(* ===== verification/SyncGeneration.v ===== *)
(** * Checksum generations of outgoing turns ([client/src/sync_generation.rs])

    The tracker watches the game's sixteen-entry checksum ring through its
    index only, and tags each outgoing turn that carries a checksum with the
    generation that checksum was recorded in.  The game flushes the buffer it
    staged at the previous flush, so the tag lags the ring. *)

From Stdlib Require Import ZArith Lia.
From stdpp Require Import gmap sorting list.
From S2P Require Import Prelude Commands.

Open Scope Z_scope.

Definition RING_SIZE : Z := 16.
Definition SYNC_COMMAND : Z := 0x37.
Definition SYNC_COMMAND_LEN : Z := 7.
Definition INVALID_GENERATION : Z := u64_max.

Record SyncGenerationTracker : Type := mkTracker {
  native_generation : option Z;
  staged_generation : option Z;
  failed : bool;
}.

Definition default_tracker : SyncGenerationTracker := mkTracker None None false.

Definition fail (t : SyncGenerationTracker) : SyncGenerationTracker :=
  mkTracker (native_generation t) (staged_generation t) true.

Definition observe_native_ring (t : SyncGenerationTracker) (ring : Z) : option Z * SyncGenerationTracker :=
  if failed t then (None, t)
  else if RING_SIZE <=? ring then (None, fail t)
  else
    let generation := default ring (native_generation t) in
    let t' := mkTracker (Some generation) (staged_generation t) (failed t) in
    if negb (generation mod RING_SIZE =? ring) then (None, fail t') else (Some generation, t').

Definition record_sync_slot (t : SyncGenerationTracker) (before after : Z) : SyncGenerationTracker :=
  match observe_native_ring t before with
  | (None, t') => t'
  | (Some previous, t') =>
      if negb (after =? (before + 1) mod RING_SIZE) then fail t'
      else
        match checked_add u64_max previous 1 with
        | Some generation =>
            if generation =? INVALID_GENERATION then fail t'
            else mkTracker (Some generation) (staged_generation t') (failed t')
        | None => fail t'
        end
  end.

(** The [while] loop of [stamp_turn]: the tag and the failure latch after;
    [None] when the fuel runs out or an index is out of range. *)
Fixpoint stamp_loop (fuel : nat) (has_failed : bool) (staged : option Z) (remaining : list Z) :
  option (option Z * bool) :=
  match fuel with
  | O => None
  | S fuel =>
      match remaining with
      | [] => Some (None, has_failed)
      | op :: _ =>
          match command_length remaining with
          | None => Some (Some INVALID_GENERATION, true)
          | Some len =>
              if negb ((0 <? len) && (len <=? Z.of_nat (length remaining)))
              then Some (Some INVALID_GENERATION, true)
              else if (op =? SYNC_COMMAND) && (len =? SYNC_COMMAND_LEN) then
                b ← remaining !! 1%nat;
                let ring := Z.shiftr b 4 in
                if has_failed || match staged with
                                 | None => true
                                 | Some g => negb (g mod RING_SIZE =? ring)
                                 end
                then Some (Some INVALID_GENERATION, true)
                else Some (staged, has_failed)
              else stamp_loop fuel has_failed staged (drop (Z.to_nat len) remaining)
          end
      end
  end.
Lemma replay_covers_missed_witness :
  replay (foldl ring_step new_ring_state demo_ring_ops) 7 {[1 := 1]} 2 = [without_hash (ring_turn 1 1)] /\
  without_hash (ring_turn 1 1) ∈ replay (foldl ring_step new_ring_state demo_ring_ops) 7 {[1 := 1]} 2.
Proof.
  split; [vm_compute; reflexivity|].
  apply (proj1 (replay_covers_missed demo_ring_ops 7 2 2 {[1 := 1]}
    [mkEntry (ring_turn 1 0) Local_] [mkEntry (ring_turn 2 0) Mesh; mkEntry (ring_turn 1 1) Local_]
    ltac:(lia) ltac:(repeat constructor; cbn; done) eq_refl
    ltac:(split; vm_compute; discriminate)) (mkEntry (ring_turn 1 1) Local_)).
  - right. left.
  - split; [vm_compute; discriminate|]. split; [discriminate|]. vm_compute. discriminate.
Defined.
□ □ □
▸ EXERCISE REQUIREMENTS
Among the lines above, which contain the word "else"? Copy every one.

▸ PROBLEM SOLUTION
  else if RING_SIZE <=? ring then (None, fail t)
  else
    if negb (generation mod RING_SIZE =? ring) then (None, fail t') else (Some generation, t').
      else
            else mkTracker (Some generation) (staged_generation t') (failed t')
              else if (op =? SYNC_COMMAND) && (len =? SYNC_COMMAND_LEN) then
                else Some (staged, has_failed)
              else stamp_loop fuel has_failed staged (drop (Z.to_nat len) remaining)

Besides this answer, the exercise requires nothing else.